Prevalence of Stony Coral Tissue Loss Disease at El Seco, a Mesophotic Reef System off Vieques Island, Puerto Rico

Mesophotic coral ecosystems (MCEs) are ecologically and functionally vital, as they are Essential Fish Habitats that function as refugia for corals and sponges of shallow-water reefs. Stony Coral Tissue Loss Disease (SCTLD) is a relatively new lethal coral disease, first affecting coral reefs in Florida and has now spread through most of the Caribbean. SCTLD was observed in Puerto Rico in December 2019 in Culebra Island. Since then, SCTLD has appeared along the east coast of Puerto Rico, affecting primarily shallow reefs in San Juan, Culebra and Vieques Island, and Fajardo. During late June and July 2020, four mesophotic reef habitats were surveyed at El Seco (off Vieques Island), on the southeast coast of Puerto Rico. SCTLD was observed at colonized pavement (CPRT – 23–30 m), bank coral reef (BCR – 35–40 m), patch coral reef (PCR – 36–42 m), and rhodolith (Rhodo – 40–50 m) habitats. The mean percent substrate cover by sessile-benthic categories varied significantly between habitats (PERMANOVA, p &lt; 0.001), with a higher mean (± SE) coral cover at BCR (26.95 ± 5.60%), followed by PCR (12.88 ± 3.88%). SCTLD was detected in all habitats, but the disease prevalence was significantly higher at BCR, ranging from 9.70 to 21.13% of colonies infected (Kruskal-Wallis ANOVA, p &lt; 0.007). Even though PCR habitats exhibited less coral cover, SCTLD prevalence was still elevated ranging from 6.66 to 15.07%. The deepest record of SCTLD at El Seco was 40.9 m. The majority (∼98%) of the corals infected with the disease were from the Orbicella complex spp. (faveolata/franksi).

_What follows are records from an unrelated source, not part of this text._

Lemma Split_iff b k content rest :
  data_ok b -> Split b = Some (inl (k, content, rest)) <-> first_value b k content rest.
Proof.
  intros Hb. split.
  - intros E. destruct (readKind b) as [[[k' ts] cs]|e] eqn:Ek; [|unfold Split in E; by rewrite Ek in E].
    pose proof (readKind_sound _ _ _ _ Hb Ek) as Hh.
    destruct (raw_head_split _ _ _ _ Hb Hh) as (hd & c & r & Eb & Ht & Hc & Hf).
    rewrite (Split_at _ _ _ _ _ _ _ Hb Ek Eb Ht Hc) in E. by simplify_eq.
  - intros Hf. destruct (first_value_raw _ _ _ _ Hb Hf) as (hd & Eb & Hh).
    by apply (Split_at _ _ _ _ _ _ _ Hb (readKind_complete _ _ _ _ Hb Hh) Eb).
Qed.

Lemma Split_total b : data_ok b -> exists r, Split b = Some r.
Proof.
  intros Hb. destruct (readKind b) as [[[k ts] cs]|e] eqn:Ek; [|exists (inr e); unfold Split; by rewrite Ek].
  pose proof (readKind_sound _ _ _ _ Hb Ek) as Hh.
  destruct (raw_head_split _ _ _ _ Hb Hh) as (hd & c & r & Eb & Ht & Hc & _).
  eexists. by apply (Split_at _ _ _ _ _ _ _ Hb Ek Eb Ht Hc).
Qed.

(** ** Integers *)

Lemma SplitString_iff b content rest :
  data_ok b -> SplitString b = Some (inl (content, rest)) <-> b = rlp_string content ++ rest.
Proof.
  intros Hb. unfold SplitString. split.
  - destruct (Split b) as [[[[k c] r]|e]|] eqn:E; [|done..]. apply Split_iff in E; [|done].
    destruct E as [[-> ->]|[-> ->]]; [done|]. destruct (short_byte c); by intros [= -> ->].
  - intros Eb. assert (first_value b (if short_byte content then KByte else KString) content rest) as Hf by (by right).
    apply Split_iff in Hf; [|done]. rewrite Hf. by destruct (short_byte content).
Qed.

Lemma readSize_content c :
  Forall is_byte c -> 2 <= zlen c ->
  readSize c (zlen c) = if (match c with x :: _ => x =? 0 | [] => true end) then inr ErrCanonSize else inl (be_val c).
Proof.
  intros Hc H2. pose proof (readSize_ok c [] Hc ltac:(lia)) as E. rewrite app_nil_r in E. rewrite E.
  destruct c as [|x c]; [done|]. destruct (Z.eqb_spec x 0); [by rewrite orb_true_r|]. rewrite orb_false_r.
  pose proof (be_val_leading x c Hc ltac:(done)) as [Hv _]. rewrite zlen_cons in H2.
  pose proof (Z.pow_le_mono_r 256 1 (zlen c) ltac:(lia) ltac:(lia)) as Hp. change (256 ^ 1) with 256 in Hp.
  destruct (Z.ltb_spec (be_val (x :: c)) 56); [lia|done].
Qed.

Lemma be_min_length_u64 c : Forall is_byte c -> leading_ok c -> is_u64 (be_val c) -> zlen c <= 8.
Proof.
  intros Hb Hl Hu. rewrite <- (be_min_be_val c Hb Hl), zlen_be_min. apply byte_len_u64. u64_lia.
Qed.

Lemma SplitUint64_iff b x rest :
  data_ok b -> SplitUint64 b = Some (inl (x, rest)) <-> is_u64 x /\ b = rlp_string (be_min x) ++ rest.
Proof.
  intros Hb. unfold SplitUint64. split.
  - destruct (SplitString b) as [[[c r]|e]|] eqn:E; [|done..]. apply SplitString_iff in E; [|done].
    assert (Forall is_byte c) as Hc.
    { destruct Hb as [Hb _]. rewrite E in Hb. apply Forall_app in Hb as [Hb _].
      destruct (short_byte c) eqn:Es; [|rewrite rlp_string_head in Hb by done; by apply Forall_app in Hb as [_ ?]].
      unfold short_byte in Es. apply andb_true_iff in Es as [_ Es]. destruct c as [|y [|z c]]; [done| |].
      - unfold rlp_string in Hb. by rewrite Es in Hb.
      - rewrite rlp_string_long in Hb; [by apply Forall_app in Hb as [_ ?]|]. rewrite !zlen_cons. pose proof (zlen_nonneg c). lia. }
    destruct c as [|y [|z c]].
    + intros [= <- <-]. split; [u64_lia|done].
    + destruct (Z.eqb_spec y 0); [done|]. intros [= <- <-]. apply Forall_cons in Hc as [Hy _]. unfold is_byte in Hy.
      rewrite be_min_small by lia. split; [u64_lia|done].
    + destruct (Z.ltb_spec 8 (zlen (y :: z :: c))); [done|]. pose proof (zlen_nonneg c).
      rewrite u8_small by (rewrite !zlen_cons in *; lia). rewrite readSize_content by (done || (rewrite !zlen_cons; lia)).
      destruct (Z.eqb_spec y 0); [done|]. intros [= <- <-]. rewrite be_min_be_val by done.
      split; [by apply be_val_u64|done].
  - intros [Hx Eb]. apply SplitString_iff in Eb; [|done]. rewrite Eb.
    pose proof (be_min_bytes x) as Hc. pose proof (be_min_leading x) as Hl. pose proof (be_val_be_min x ltac:(u64_lia)) as Hv.
    pose proof (be_min_length_u64 (be_min x) Hc Hl ltac:(by rewrite Hv)) as H8.
    destruct (be_min x) as [|y [|z c]].
    + by rewrite <- Hv.
    + cbn [leading_ok] in Hl. rewrite be_val_one in Hv. subst y. by destruct (Z.eqb_spec x 0).
    + destruct (Z.ltb_spec 8 (zlen (y :: z :: c))); [lia|]. pose proof (zlen_nonneg c).
      rewrite u8_small by (rewrite !zlen_cons in *; lia). rewrite readSize_content by (done || (rewrite !zlen_cons; lia)).
      cbn [leading_ok] in Hl. destruct (Z.eqb_spec y 0); [done|]. by rewrite Hv.
Qed.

However, there were other infected species, such as Agaricia grahamae, A. lamarcki, Montastraea cavernosa, and Porites astreoides. As seen in the surveys conducted in 2011 and 2020, the loss of coral cover allows for the emergence of other benthic “detractors,” such as peyssonnelids, specifically Ramicrusta spp. Ramicrusta spp., an aggressive encrusting red alga known to take over available space and overgrow corals, significantly increased its substrate cover at the impacted reefs. Therefore, the severity and virulence of SCTLD will most likely have severe and long-lasting negative impacts on the coral communities at El Seco mesophotic reef system.